= Royal East Sussex Hospital =

Hospital in Hastings, England

The Royal East Sussex Hospital was a healthcare facility based firstly in White Rock Road and from 1923 in Cambridge Road, Hastings, East Sussex.

==History==
This was founded to care for the poor of Hastings in 1839, on White Rock Road in Hastings. This became known as The General Infirmary. Despite several extensions the hospital became too small, and in 1884 plans were drawn up to rebuild it and the hospital was renamed as Hastings, St Leonards' and East Sussex Hospital. The building was redesigned to better utilise the limited space on the site in a rotunda design.
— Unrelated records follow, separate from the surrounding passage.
(** * Pick the Round (golf/game.js): the puzzle generator and its helpers

    A shallow embedding of the pure part of [golf/game.js]: the seeded
    generator [mulberry32], the Fisher-Yates shuffle [shuffleWithRng], the CSV
    reader [parseCSV], the record filter inside [loadData], the puzzle builder
    [buildPuzzle] and the two rendering helpers [formatScore] and
    [getScoreBackgroundColor].  After them come the handlers of a session
    ([renderGrid], [pickCard], [updateScorebug], [showResults],
    [closeResultsModal], [handlePlayAgain], [initGame]) over the part of
    the page they read or write, and what the NBA roster script of [scripts/]
    makes of a parsed roster.

    Conventions.
    - A JS string is the list of its UTF-16 code units.
    - An integer-valued JS Number is the integer it denotes.  Where the source
      does arithmetic that can leave the range in which doubles are exact
      ([seed += 0x6d2b79f5], [rng() * (i + 1)]) the rounding to the nearest
      double is written out ([fl]).  [String(n)] prints the digits of the
      double ([Str.of_int]): the decimal numeral of [n] below 2^53, fewer
      digits and zeros past it, the exponent form from 10^21.
    - A JS function with captured mutable state (the closure returned by
      [mulberry32]) is a state transformer over the store that holds the
      captured variables. *)

From Stdlib Require Import ZArith QArith Qround Lia List String Ascii.
From stdpp Require Import base tactics option list numbers countable gmap.

(** ** Numbers *)

Module Num.
Local Open Scope Z_scope.

(** [fl z]: the double nearest to the integer [z], ties to even (IEEE 754
    binary64 has a 53-bit significand, so integers below 2^53 in magnitude
    are exact). *)
Definition fl_pos (z : Z) : Z :=
  if z <? 2 ^ 53 then z
  else
    let e := Z.log2 z - 52 in
    let q := Z.shiftr z e in
    let r := z - Z.shiftl q e in
    let half := 2 ^ (e - 1) in
    if r <? half then Z.shiftl q e
    else if half <? r then Z.shiftl (q + 1) e
    else if Z.even q then Z.shiftl q e
    else Z.shiftl (q + 1) e.

Definition fl (z : Z) : Z := Z.sgn z * fl_pos (Z.abs z).

(** The Number operator [a + b] on integer-valued operands. *)
Definition add (a b : Z) : Z := fl (a + b).

(** ToUint32 and ToInt32 of an integer-valued Number. *)
Definition ToUint32 (z : Z) : Z := z mod 2 ^ 32.

Definition ToInt32 (z : Z) : Z :=
  let u := z mod 2 ^ 32 in
  if 2 ^ 31 <=? u then u - 2 ^ 32 else u.

(** [a ^ b], [a | b], [a >>> n], [Math.imul(a, b)]. *)
Definition xor (a b : Z) : Z := ToInt32 (Z.lxor (ToInt32 a) (ToInt32 b)).
Definition or (a b : Z) : Z := ToInt32 (Z.lor (ToInt32 a) (ToInt32 b)).
Definition ushr (a n : Z) : Z := Z.shiftr (ToUint32 a) (ToUint32 n mod 32).
Definition imul (a b : Z) : Z := ToInt32 (ToInt32 a * ToInt32 b).

End Num.

(** ** Draws

    The value a generator returns is a double.  A finite double is a dyadic
    rational [dnum / 2^dexp]; a double has at most 53 significant bits. *)

Local Open Scope Z_scope.

Record Draw : Type := MkDraw { dnum : Z; dexp : Z }.

Definition draw_value (d : Draw) : Q := Qmake (dnum d) (Z.to_pos (2 ^ dexp d)).

(** A double in the half-open interval [0, 1). *)
Definition unit_draw (d : Draw) : Prop :=
  0 <= dexp d /\ 0 <= dnum d < 2 ^ dexp d /\ dnum d < 2 ^ 53.

(** [Math.floor(d * n)] for a draw [d] and an integer [n]: the exact product
    is [dnum * n / 2^dexp]; it is rounded to a double, then floored. *)
Definition floor_mul (d : Draw) (n : Z) : Z := Num.fl (dnum d * n) / 2 ^ dexp d.

(** ** mulberry32 *)

(** One call of the closure returned by [mulberry32]: from the captured
    [seed] to the value returned and the new [seed]. *)
Definition mulberry32_call (seed : Z) : Draw * Z :=
  let seed := Num.add seed 0x6d2b79f5 in
  let t := seed in
  let t := Num.imul (Num.xor t (Num.ushr t 15)) (Num.or t 1) in
  let t := Num.xor t (Num.add t (Num.imul (Num.xor t (Num.ushr t 7)) (Num.or t 61))) in
  (MkDraw (Num.ushr (Num.xor t (Num.ushr t 14)) 0) 32, seed).


Global Arguments mulberry32_call : simpl never.

(** The captured [seed] after [n] calls, and the value the call after those
    returns. *)
Fixpoint seed_after (n : nat) (seed : Z) : Z :=
  match n with
  | O => seed
  | S n' => (mulberry32_call (seed_after n' seed)).2
  end.

Definition nth_draw (seed : Z) (n : nat) : Draw :=
  (mulberry32_call (seed_after n seed)).1.

(** The mixing step as the specification words it, on the unsigned 32-bit
    state: two rounds of xor-shift and multiply, then a last xor-shift. *)
Definition mix32 (a : Z) : Z :=
  let t := (Z.lxor a (Z.shiftr a 15) * Z.lor a 1) mod 2 ^ 32 in
  let t := Z.lxor t ((t + (Z.lxor t (Z.shiftr t 7) * Z.lor t 61) mod 2 ^ 32) mod 2 ^ 32) in
  Z.lxor t (Z.shiftr t 14).

(** *** The store of captured variables

    Each call [mulberry32(seed)] creates a closure with its own binding of
    [seed].  The store lists these bindings in order of creation; a closure is
    identified by the position of its binding. *)

Local Close Scope Z_scope.

Abbreviation Store := (list Z).

(** A computation that reads and updates a world [W] and returns an [A]. *)
Definition State (W A : Type) : Type := W → A * W.

Global Instance State_ret {W} : MRet (State W) := λ A (a : A) w, (a, w).
Global Instance State_bind {W} : MBind (State W) :=
  λ A B (k : A → State W B) (c : State W A) w, let '(a, w') := c w in k a w'.
Global Instance State_fmap {W} : FMap (State W) :=
  λ A B (f : A → B) (c : State W A) w, let '(a, w') := c w in (f a, w').

(** A generator: a JS function of no argument returning a Number. *)
Abbreviation Rng W := (State W Draw).

(** The closure [function () { ... seed ... }] whose [seed] lives at [l]. *)
Definition mulberry32_closure (l : nat) : Rng Store := λ σ,
  let '(d, seed) := mulberry32_call (σ !!! l) in (d, <[l := seed]> σ).

Definition mulberry32 (seed : Z) : State Store (Rng Store) := λ σ,
  (mulberry32_closure (length σ), σ ++ [seed]).

(** [n] calls in a row, collecting what they return. *)
Fixpoint calls {W} (rng : Rng W) (n : nat) : State W (list Draw) :=
  match n with
  | O => mret []
  | S n' => d ← rng; ds ← calls rng n'; mret (d :: ds)
  end.

(** ** shuffleWithRng *)

Section shuffle.
Context {W T : Type}.

(** [[out[i], out[j]] = [out[j], out[i]]].  Both indices are positions of
    [out] whenever the draw lies in [0, 1) (see [floor_mul_range]); an index
    past the end, on which JS would grow the array, does not occur. *)
Definition swap (i j : nat) (out : list T) : list T :=
  match out !! i, out !! j with
  | Some a, Some b => <[j := a]> (<[i := b]> out)
  | _, _ => out
  end.

(** The loop [for (let i = ...; i > 0; i--)], entered at index [i]. *)
Fixpoint shuffle_loop (rng : Rng W) (i : nat) (out : list T) : State W (list T) :=
  match i with
  | 0 => mret out
  | S i' =>
      d ← rng;
      let j := Z.to_nat (floor_mul d (Z.of_nat i + 1)) in
      shuffle_loop rng i' (swap i j out)
  end.

Definition shuffleWithRng (arr : list T) (rng : Rng W) : State W (list T) :=
  let out := arr in
  shuffle_loop rng (length out - 1) out.

(** Fisher-Yates as the specification words it, over the draws in the order
    they are made: for [i] from the last index down to 1, the step that
    consumes draw [d] exchanges positions [i] and [floor(d * (i + 1))]. *)
Definition exchange (out : list T) (step : nat * Draw) : list T :=
  swap step.1 (Z.to_nat (floor_mul step.2 (Z.of_nat step.1 + 1))) out.

Definition fisher_yates (ds : list Draw) (arr : list T) : list T :=
  foldl exchange arr (zip (reverse (seq 1 (length arr - 1))) ds).

End shuffle.

(** The same loop on the array objects themselves.  [arrays] holds every
    array by address; [[...arr]] allocates a copy, and the loop writes only
    through the address of that copy. *)
Module InPlace.
Section in_place.
Context {W T : Type}.

Record Mem : Type := MkMem { arrays : list (list T); world : W }.

Definition read (m : Mem) (a : nat) : list T := arrays m !!! a.

Definition swap_at (out i j : nat) : State Mem unit := λ m,
  ((), MkMem (<[out := swap i j (read m out)]> (arrays m)) (world m)).

Definition call (rng : Rng W) : State Mem Draw := λ m,
  let '(d, w) := rng (world m) in (d, MkMem (arrays m) w).

Fixpoint shuffle_loop (rng : Rng W) (out i : nat) : State Mem unit :=
  match i with
  | 0 => mret ()
  | S i' =>
      d ← call rng;
      let j := Z.to_nat (floor_mul d (Z.of_nat i + 1)) in
      _ ← swap_at out i j;
      shuffle_loop rng out i'
  end.

Definition spread (arr : nat) : State Mem nat := λ m,
  (length (arrays m), MkMem (arrays m ++ [read m arr]) (world m)).

Definition length_of (a : nat) : State Mem nat := λ m, (length (read m a), m).

Definition shuffleWithRng (arr : nat) (rng : Rng W) : State Mem nat :=
  out ← spread arr;
  n ← length_of out;
  _ ← shuffle_loop rng out (n - 1);
  mret out.

End in_place.
Arguments Mem : clear implicits.
End InPlace.

(** ** Strings *)

Abbreviation jsstring := (list N).

(** A string literal of the source (all of them are ASCII). *)
Definition lit (s : string) : jsstring :=
  (λ a, N_of_ascii a) <$> list_ascii_of_string s.

Module Str.
Local Open Scope N_scope.

(** WhiteSpace and LineTerminator code units, as [trim] and [parseInt]
    strip them. *)
Definition is_space (c : N) : bool :=
  bool_decide (c ∈ [0x9; 0xA; 0xB; 0xC; 0xD; 0x20; 0xA0; 0x1680; 0x2028;
                    0x2029; 0x202F; 0x205F; 0x3000; 0xFEFF])
  || ((0x2000 <=? c) && (c <=? 0x200A)).

Fixpoint trimStart (s : jsstring) : jsstring :=
  match s with
  | c :: s' => if is_space c then trimStart s' else s
  | [] => []
  end.

Definition trimEnd (s : jsstring) : jsstring := reverse (trimStart (reverse s)).

Definition trim (s : jsstring) : jsstring := trimEnd (trimStart s).

(** Puts [c] in front of the first piece. *)
Definition cons_first (c : N) (pieces : list jsstring) : list jsstring :=
  match pieces with
  | p :: ps => (c :: p) :: ps
  | [] => [[c]]
  end.

(** [s.split(',')]. *)
Fixpoint split_comma (s : jsstring) : list jsstring :=
  match s with
  | [] => [[]]
  | c :: s' =>
      if c =? 0x2C then [] :: split_comma s' else cons_first c (split_comma s')
  end.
The local MP, Thomas Brassey, who laid the keystone, arrived at the ceremony in his boat "Sunbeam". The new 73 bedded hospital had two circular wings on either side of a central block, and opened in 1887. This hospital closed in 1923, and the newly built Royal East Sussex Hospital was opened in Cambridge Road, Hastings. This provided surgical care and had an accident and emergency department. It closed in 1994 when the Conquest Hospital was opened in St Leonards-on-Sea, Hastings, following the amalgamation of the Eversfield Hospital in St Leonards, and the Buchanan Hospital, St Helens Hospital and the Royal East Sussex Hospital, all in Hastings.

== Notable staff ==

- Ellen Louisa Schlegel R.R.C. (1877–1946), was Matron from 1912 until she resigned in 1928 because of ill health. Schelgel trained under Eva Luckes at Royal London Hospital between 1905 and 1907. After training she worked at The London as a holiday and ward sister before being appointed matron in Sussex. During the First World War, Schlegel was also Acting Commandant Sussex VAD 4. During the war hospital staff were caught breaching the wartime Lighting Order and Miss Schlegel, as Matron and in charge of the building was fined three guineas. Schlegel played a central role when the hospital was rebuilt in 1923 in Cambridge Road. She was well respected and oversaw the implementation of the General Nursing Council's new training scheme following the 1919 Nurses Registration Act.